Lula sabe disse e entende que precisa tentar ao máximo manter um “enclave” dentro da Baixada Fluminense, com um aliado comandando Belfort Roxo. O governo federal já definiu projetos do PAC (Programa de Aceleração do Crescimento) que totalizam cerca de R$ 2,5 bilhões para a região. Se isso for adiante, Belford Roxo terá o maior programa de investimentos da história da cidade.
A eleição para a Prefeitura de Belford Roxo é a mais emblemática da Baixada Fluminense em 2024.

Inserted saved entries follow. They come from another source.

(** C1. A link dropped on a different link: the dragged link takes the
    category of the target, leaves its slot and is put back next to the
    target, immediately before it, or immediately after it when the drop
    position is AFTER; [pre] are the links before the target once the
    dragged link is removed, so its length is the target's index after the
    removal.  Then every link's order is its index in the whole array.
    Field by field: the category ids of the result are those of [pre], then
    the target's twice (the dragged link's own is gone), then those of
    [post]; and id, title, url, description, creation time and sub-links
    are those of the links in the new sequence. *)
Theorem link_dropped_on_link (s : State) (di : DragItem) (targetId : string)
    (i j : nat) (d t : LinkItem) :
  draggedItem s = Some di →
  drag_type di = LINK →
  list_find (λ l, link_id l = drag_id di) (links s) = Some (i, d) →
  list_find (λ l, link_id l = targetId) (links s) = Some (j, t) →
  i ≠ j →
  let d' := with_categoryId (link_categoryId t) d in
  let result := links (handleDropWithState targetId LINK s) in
  ∃ pre post,
    delete i (links s) = pre ++ t :: post
    ∧ findIndex (λ l, link_id l = targetId) (delete i (links s))
      = Z.of_nat (length pre)
    ∧ result = renumber (if decide (dropPosition s = Some AFTER)
                         then pre ++ t :: d' :: post
                         else pre ++ d' :: t :: post)
    ∧ length result = length (links s)
    ∧ positional result
    ∧ link_categoryId <$> result
      = (link_categoryId <$> pre) ++ [link_categoryId t; link_categoryId t]
          ++ (link_categoryId <$> post)
    ∧ link_content <$> result
      = link_content <$> (if decide (dropPosition s = Some AFTER)
                          then pre ++ t :: d :: post
                          else pre ++ d :: t :: post).
Proof.
  intros Hdi Hty Hd Ht Hij d' result.
  destruct (dropLinks_on_link _ _ _ (dropPosition s) _ _ _ _ Hd Ht Hij)
    as [Hrest Hres].
  set (rest := delete i (links s)) in *.
  set (j' := if decide (i < j)%nat then pred j else j) in *.
  destruct (list_find_split _ _ _ _ Hrest) as (Hsplit & Hlen & Hpre).
  assert (Hresult : result
                    = renumber (if decide (dropPosition s = Some AFTER)
                                then take j' rest ++ t :: d' :: drop (S j') rest
                                else take j' rest ++ d' :: t :: drop (S j') rest)).
  { unfold result. rewrite (handleDrop_links _ _ _ _ Hdi), decide_True by done.
    rewrite Hres. f_equal.
    destruct (insert_at_split rest _ _ t d' j' Hsplit Hlen) as [Hb Ha].
    by destruct (decide (dropPosition s = Some AFTER)). }
  exists (take j' rest), (drop (S j') rest). split_and!.
  - done.
  - rewrite Hlen. by apply findIndex_Some with t.
  - done.
  - unfold result. rewrite (handleDrop_links _ _ _ _ Hdi), decide_True by done.
    rewrite Hres, renumber_length.
    assert (Hi : (i < length (links s))%nat).
    { apply list_find_Some in Hd as (? & _). by eapply lookup_lt_Some. }
    assert (length rest = pred (length (links s))) as Hr.
    { unfold rest. rewrite length_delete; [lia|]. by apply lookup_lt_is_Some_2. }
    case_decide; rewrite length_app; simpl; rewrite length_take, length_drop; lia.
  - unfold result. rewrite (handleDrop_links _ _ _ _ Hdi), decide_True by done.
    rewrite Hres. intros k x. apply renumber_lookup.
  - rewrite Hresult, renumber_fmap by done.
    destruct (decide (dropPosition s = Some AFTER));
      by rewrite fmap_app, !fmap_cons.
  - rewrite Hresult, renumber_fmap by done.
    destruct (decide (dropPosition s = Some AFTER));
      by rewrite !fmap_app, !fmap_cons.
Qed.

(** C2, as the code has it.  A category dropped on a different category
    leaves its slot and is put back at the index the target had before the
    removal: it lands on the target's old slot [j], the other categories
    keep their relative order, and the target ends up right before it when
    the drag went down the list ([i < j]) and right after it when the drag
    went up.  Then every category's order is its index. *)
Theorem category_dropped_on_category (s : State) (di : DragItem)
    (targetId : string) (i j : nat) (m t : Category) :
  draggedItem s = Some di →
  drag_type di = CATEGORY →
  list_find (λ c, cat_id c = drag_id di) (categories s) = Some (i, m) →
  list_find (λ c, cat_id c = targetId) (categories s) = Some (j, t) →
  i ≠ j →
  let result := categories (handleDropWithState targetId CATEGORY s) in
  ∃ arranged,
    result = cat_renumber arranged
    ∧ arranged !! j = Some m
    ∧ delete j arranged = delete i (categories s)
    ∧ arranged !! (if decide (i < j)%nat then pred j else S j) = Some t
    ∧ length result = length (categories s)
    ∧ cat_positional result.
Proof.
  intros Hdi Hty Hd Ht Hij result.
  assert (Hres : result = cat_renumber
            (take j (delete i (categories s)) ++ m :: drop j (delete i (categories s)))).
  { unfold result. rewrite (handleDrop_categories _ _ _ _ Hdi), decide_True by done.
    by apply dropCategories_found with t. }
  apply list_find_Some in Hd as (Hi & _ & _).
  apply list_find_Some in Ht as (Hj & _ & _).
  set (rest := delete i (categories s)) in *.
  assert (Hlenr : S (length rest) = length (categories s)).
  { unfold rest. rewrite length_delete by eauto. apply lookup_lt_Some in Hi. lia. }
  assert (Hjr : (j ≤ length rest)%nat) by (apply lookup_lt_Some in Hj; lia).
  assert (Hlen : length (take j rest) = j) by (rewrite length_take; lia).
  exists (take j rest ++ m :: drop j rest). split_and!.
  - done.
  - by rewrite list_lookup_middle.
  - rewrite <-Hlen at 1. by rewrite delete_middle, take_drop.
  - case_decide.
    + rewrite lookup_app_l by lia. rewrite lookup_take_lt by lia.
      unfold rest. rewrite list_lookup_delete_ge by lia.
      by replace (S (pred j)) with j by lia.
    + rewrite lookup_app_r by lia. rewrite Hlen.
      replace (S j - j)%nat with 1%nat by lia. simpl.
      rewrite lookup_drop, Nat.add_0_r. unfold rest.
      by rewrite list_lookup_delete_lt by lia.
  - rewrite Hres, cat_renumber_length, length_app. simpl.
    rewrite length_take, length_drop. lia.
  - rewrite Hres. intros k c. apply cat_renumber_lookup.
Qed.

(** C4, as the code has it.  A link dropped on itself changes neither
    array.  A category dropped on itself leaves the links alone and keeps
    every category in its place, with its id and its name; the array of
    categories is the previous one whenever the orders already were the
    indices. *)
Theorem drop_on_itself (s0 : State) (item : DragItem) :
  let s := handleDragStart item s0 in
  let s' := handleDropWithState (drag_id item) (drag_type item) s in
  links s' = links s0
  ∧ (drag_type item = LINK → categories s' = categories s0)
  ∧ (drag_type item = CATEGORY →
       cat_id <$> categories s' = cat_id <$> categories s0
       ∧ cat_name <$> categories s' = cat_name <$> categories s0
       ∧ (cat_positional (categories s0) → categories s' = categories s0)).
Proof.
  intros s s'.
  assert (Hdi : draggedItem s = Some item) by done.
  split_and!.
  - unfold s'. rewrite (handleDrop_links _ _ _ _ Hdi). case_decide as Hty; [|done].
    rewrite Hty.
    destruct (dropLinks_link_cases (drag_id item) (drag_id item) (dropPosition s)
                (links s)) as [H|(i & j & d & t & Hd & Ht & Hij)]; [done|].
    rewrite Hd in Ht. by simplify_eq.
  - intros Hty. unfold s'. rewrite (handleDrop_categories _ _ _ _ Hdi).
    rewrite decide_False; [done|]. rewrite Hty. by intros [? _].
  - intros Hty. unfold s'. rewrite (handleDrop_categories _ _ _ _ Hdi).
    rewrite decide_True by done. rewrite dropCategories_self. simpl.
    case_decide; [|done].
    by rewrite cat_renumber_ids, cat_renumber_names;
      auto using cat_renumber_positional.
Qed.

De um lado está o prefeito Waguinho, que enfrentou solitariamente o bolsonarismo em 2022 e fez uma gestão agora bem avaliada. Do outro lado, o bolsonarismo tenta antecipar a eleição de 2026 lançando o deputado Márcio Canellla para tomar a cidade.
Apesar de liderar a pesquisa de intenção de voto, Canella tem um problema de difícil solução: é oposição ao governo federal e sua vitória pode colocar em risco o enorme programa de investimentos para Belford Roxo.
Se Márcio Canella vencer em outubro, Belford Roxo ficará na oposição ao governo federal. Waguinho e seu candidato para sucedê-lo vão explorar isso ao máximo durante a campanha deste ano.
O principal argumento do prefeito Waguinho para os eleitores é assim: “Quem quiser votar no Lula em 2026, vota no Lula. Quem quiser votar no Bolsonaro, vota no Bolsonaro. Este ano [2024] vamos votar a favor de Belford Roxo. E o melhor para Belford Roxo é manter uma boa relação com o governo federal, que demoramos quase uma década para construir”.
Como se observa na frase do prefeito, ele não fala em boa relação com Lula. Fala em “boa relação com o governo federal”.